→ AIM OF THE EXERCISE
Return, from the data below, each line that contains the word "throws".

→ SOURCE MATERIAL
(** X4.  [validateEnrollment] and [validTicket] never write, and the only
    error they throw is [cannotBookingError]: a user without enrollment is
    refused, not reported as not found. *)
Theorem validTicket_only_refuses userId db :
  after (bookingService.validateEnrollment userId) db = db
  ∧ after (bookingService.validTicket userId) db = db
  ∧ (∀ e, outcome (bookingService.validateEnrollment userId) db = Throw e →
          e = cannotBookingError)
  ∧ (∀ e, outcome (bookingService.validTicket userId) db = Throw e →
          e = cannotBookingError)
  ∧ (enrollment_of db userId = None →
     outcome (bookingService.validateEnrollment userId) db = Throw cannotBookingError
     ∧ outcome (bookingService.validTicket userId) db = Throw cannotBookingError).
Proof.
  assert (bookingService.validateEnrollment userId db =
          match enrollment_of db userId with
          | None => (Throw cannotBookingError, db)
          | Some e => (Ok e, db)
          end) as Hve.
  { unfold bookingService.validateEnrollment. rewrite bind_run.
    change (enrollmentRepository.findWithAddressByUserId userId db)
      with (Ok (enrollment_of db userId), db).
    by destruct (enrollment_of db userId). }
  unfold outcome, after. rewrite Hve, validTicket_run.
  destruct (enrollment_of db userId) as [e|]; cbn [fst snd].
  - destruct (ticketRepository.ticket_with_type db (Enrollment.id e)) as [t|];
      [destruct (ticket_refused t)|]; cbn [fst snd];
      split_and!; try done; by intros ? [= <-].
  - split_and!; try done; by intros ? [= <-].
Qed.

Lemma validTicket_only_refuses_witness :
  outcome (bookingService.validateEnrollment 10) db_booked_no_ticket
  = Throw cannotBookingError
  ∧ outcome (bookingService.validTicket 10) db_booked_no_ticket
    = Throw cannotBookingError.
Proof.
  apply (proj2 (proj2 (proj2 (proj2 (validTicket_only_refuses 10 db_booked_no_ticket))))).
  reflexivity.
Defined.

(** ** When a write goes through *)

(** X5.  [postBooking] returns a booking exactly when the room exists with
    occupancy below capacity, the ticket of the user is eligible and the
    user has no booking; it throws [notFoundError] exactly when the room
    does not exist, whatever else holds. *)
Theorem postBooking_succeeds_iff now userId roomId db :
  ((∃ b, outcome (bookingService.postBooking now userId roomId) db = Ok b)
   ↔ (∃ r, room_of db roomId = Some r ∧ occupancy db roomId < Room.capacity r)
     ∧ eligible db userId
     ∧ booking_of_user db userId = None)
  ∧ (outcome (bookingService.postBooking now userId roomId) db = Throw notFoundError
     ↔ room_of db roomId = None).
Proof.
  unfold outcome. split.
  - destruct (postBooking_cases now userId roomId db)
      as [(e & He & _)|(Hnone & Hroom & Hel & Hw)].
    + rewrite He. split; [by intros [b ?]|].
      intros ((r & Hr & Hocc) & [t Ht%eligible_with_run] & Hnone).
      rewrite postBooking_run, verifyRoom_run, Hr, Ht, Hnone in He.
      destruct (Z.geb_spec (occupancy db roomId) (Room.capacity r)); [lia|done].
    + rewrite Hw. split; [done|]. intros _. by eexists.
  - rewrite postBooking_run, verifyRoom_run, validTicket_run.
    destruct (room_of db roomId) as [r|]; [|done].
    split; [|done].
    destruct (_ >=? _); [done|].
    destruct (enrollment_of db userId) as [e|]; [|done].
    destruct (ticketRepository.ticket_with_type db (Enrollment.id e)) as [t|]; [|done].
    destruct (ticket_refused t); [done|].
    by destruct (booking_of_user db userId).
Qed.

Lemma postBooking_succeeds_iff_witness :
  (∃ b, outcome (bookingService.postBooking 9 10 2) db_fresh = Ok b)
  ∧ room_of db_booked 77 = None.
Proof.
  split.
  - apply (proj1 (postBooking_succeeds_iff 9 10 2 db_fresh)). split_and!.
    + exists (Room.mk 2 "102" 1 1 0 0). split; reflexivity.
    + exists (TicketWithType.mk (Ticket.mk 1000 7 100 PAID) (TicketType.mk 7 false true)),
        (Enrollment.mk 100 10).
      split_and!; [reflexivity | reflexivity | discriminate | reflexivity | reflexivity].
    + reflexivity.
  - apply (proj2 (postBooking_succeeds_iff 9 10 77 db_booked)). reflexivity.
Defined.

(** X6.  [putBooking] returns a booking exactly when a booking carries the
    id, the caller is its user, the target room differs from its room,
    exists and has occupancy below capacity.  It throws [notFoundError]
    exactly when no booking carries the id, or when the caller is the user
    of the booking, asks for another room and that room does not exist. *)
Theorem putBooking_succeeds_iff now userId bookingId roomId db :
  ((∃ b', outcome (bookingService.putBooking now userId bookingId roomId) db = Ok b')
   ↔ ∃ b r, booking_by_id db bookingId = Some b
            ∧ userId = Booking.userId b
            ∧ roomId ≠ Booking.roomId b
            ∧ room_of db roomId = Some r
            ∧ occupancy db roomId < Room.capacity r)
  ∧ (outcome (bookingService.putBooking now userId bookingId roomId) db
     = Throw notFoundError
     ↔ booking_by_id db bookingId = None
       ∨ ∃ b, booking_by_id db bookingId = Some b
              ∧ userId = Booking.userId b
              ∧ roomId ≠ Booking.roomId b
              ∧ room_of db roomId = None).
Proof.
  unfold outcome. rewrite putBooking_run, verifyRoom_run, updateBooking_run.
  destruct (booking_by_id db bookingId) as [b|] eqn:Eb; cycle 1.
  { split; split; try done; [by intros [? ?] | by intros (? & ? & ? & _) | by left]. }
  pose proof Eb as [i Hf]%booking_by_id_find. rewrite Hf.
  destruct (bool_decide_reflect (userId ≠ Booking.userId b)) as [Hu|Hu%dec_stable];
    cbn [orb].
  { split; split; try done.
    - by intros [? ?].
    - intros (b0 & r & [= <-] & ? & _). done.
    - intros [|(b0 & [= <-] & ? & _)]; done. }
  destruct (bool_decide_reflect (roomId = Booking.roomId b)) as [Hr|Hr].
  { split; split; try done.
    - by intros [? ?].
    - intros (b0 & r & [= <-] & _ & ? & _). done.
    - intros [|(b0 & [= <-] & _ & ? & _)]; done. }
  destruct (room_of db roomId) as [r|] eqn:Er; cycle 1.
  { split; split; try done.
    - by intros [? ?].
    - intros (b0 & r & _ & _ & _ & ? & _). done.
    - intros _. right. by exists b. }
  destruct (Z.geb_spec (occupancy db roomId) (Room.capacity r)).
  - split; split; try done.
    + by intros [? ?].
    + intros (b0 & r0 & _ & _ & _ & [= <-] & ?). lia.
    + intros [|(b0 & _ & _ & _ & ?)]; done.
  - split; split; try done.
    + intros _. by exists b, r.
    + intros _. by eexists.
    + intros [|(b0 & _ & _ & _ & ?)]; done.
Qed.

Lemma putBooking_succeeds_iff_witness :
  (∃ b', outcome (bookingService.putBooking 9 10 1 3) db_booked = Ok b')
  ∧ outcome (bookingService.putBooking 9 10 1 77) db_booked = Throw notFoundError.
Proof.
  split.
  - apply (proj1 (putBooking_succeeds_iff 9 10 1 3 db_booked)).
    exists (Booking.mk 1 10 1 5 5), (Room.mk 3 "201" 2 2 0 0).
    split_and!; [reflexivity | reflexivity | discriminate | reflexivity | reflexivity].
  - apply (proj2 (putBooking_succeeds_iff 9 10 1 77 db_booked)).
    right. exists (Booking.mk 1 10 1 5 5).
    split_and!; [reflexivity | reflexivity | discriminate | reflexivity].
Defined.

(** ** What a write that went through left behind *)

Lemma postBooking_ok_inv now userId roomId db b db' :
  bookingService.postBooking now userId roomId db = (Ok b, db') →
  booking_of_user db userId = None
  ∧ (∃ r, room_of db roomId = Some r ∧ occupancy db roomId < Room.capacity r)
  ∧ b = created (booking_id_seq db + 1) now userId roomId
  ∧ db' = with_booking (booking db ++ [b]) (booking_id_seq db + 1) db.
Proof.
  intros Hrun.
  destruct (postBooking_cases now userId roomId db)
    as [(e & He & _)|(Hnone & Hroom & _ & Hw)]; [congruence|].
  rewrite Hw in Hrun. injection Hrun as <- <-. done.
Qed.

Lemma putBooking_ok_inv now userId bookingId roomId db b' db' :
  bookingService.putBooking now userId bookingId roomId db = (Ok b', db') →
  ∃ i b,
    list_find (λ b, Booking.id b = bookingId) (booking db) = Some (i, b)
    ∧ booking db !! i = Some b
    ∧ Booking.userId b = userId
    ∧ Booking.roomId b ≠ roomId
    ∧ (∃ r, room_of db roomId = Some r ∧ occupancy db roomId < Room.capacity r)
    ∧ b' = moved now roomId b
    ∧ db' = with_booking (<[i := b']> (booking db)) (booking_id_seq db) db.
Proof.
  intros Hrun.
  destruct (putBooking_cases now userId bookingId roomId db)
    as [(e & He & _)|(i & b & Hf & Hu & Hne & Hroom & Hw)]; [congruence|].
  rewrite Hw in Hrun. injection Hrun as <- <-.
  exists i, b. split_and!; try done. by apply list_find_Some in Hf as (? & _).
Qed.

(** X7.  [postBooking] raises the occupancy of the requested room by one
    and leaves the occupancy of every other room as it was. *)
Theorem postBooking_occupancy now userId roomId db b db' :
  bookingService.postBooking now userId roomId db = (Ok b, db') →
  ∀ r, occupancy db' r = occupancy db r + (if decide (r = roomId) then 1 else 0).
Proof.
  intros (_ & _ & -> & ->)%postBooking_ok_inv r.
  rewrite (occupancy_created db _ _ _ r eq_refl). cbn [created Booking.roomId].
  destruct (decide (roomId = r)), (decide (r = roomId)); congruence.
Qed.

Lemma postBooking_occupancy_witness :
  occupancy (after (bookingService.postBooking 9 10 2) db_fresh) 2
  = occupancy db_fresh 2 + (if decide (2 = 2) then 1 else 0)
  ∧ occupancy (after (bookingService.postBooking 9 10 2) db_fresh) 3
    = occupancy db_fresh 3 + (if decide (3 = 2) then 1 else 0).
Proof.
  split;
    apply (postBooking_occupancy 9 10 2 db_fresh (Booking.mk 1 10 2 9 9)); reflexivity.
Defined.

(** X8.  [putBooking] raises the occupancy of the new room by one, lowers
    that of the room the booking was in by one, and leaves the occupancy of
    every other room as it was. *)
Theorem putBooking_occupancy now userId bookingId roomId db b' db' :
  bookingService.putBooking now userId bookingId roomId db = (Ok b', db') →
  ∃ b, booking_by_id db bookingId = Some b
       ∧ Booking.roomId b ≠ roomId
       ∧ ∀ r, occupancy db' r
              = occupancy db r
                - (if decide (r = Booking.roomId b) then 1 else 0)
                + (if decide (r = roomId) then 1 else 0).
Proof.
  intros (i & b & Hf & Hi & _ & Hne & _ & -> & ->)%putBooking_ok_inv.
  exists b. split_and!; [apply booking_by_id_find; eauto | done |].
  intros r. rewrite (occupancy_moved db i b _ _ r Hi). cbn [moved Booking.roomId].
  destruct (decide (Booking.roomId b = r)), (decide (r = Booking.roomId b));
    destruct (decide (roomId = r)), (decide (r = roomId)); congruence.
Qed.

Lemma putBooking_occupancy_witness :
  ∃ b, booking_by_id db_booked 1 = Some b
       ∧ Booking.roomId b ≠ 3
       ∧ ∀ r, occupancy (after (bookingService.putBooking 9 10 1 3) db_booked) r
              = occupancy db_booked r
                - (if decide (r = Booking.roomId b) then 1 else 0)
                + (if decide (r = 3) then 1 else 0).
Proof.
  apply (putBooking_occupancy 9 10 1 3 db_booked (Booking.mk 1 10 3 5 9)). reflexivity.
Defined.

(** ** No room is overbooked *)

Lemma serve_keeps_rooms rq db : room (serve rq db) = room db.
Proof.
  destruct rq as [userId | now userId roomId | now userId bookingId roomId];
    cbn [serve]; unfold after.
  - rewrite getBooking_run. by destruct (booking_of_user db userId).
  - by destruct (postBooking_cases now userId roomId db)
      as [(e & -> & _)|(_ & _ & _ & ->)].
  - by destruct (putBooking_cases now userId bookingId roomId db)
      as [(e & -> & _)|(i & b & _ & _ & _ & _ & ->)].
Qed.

→ RESPONSE BELOW
    user has no booking; it throws [notFoundError] exactly when the room
    exists and has occupancy below capacity.  It throws [notFoundError]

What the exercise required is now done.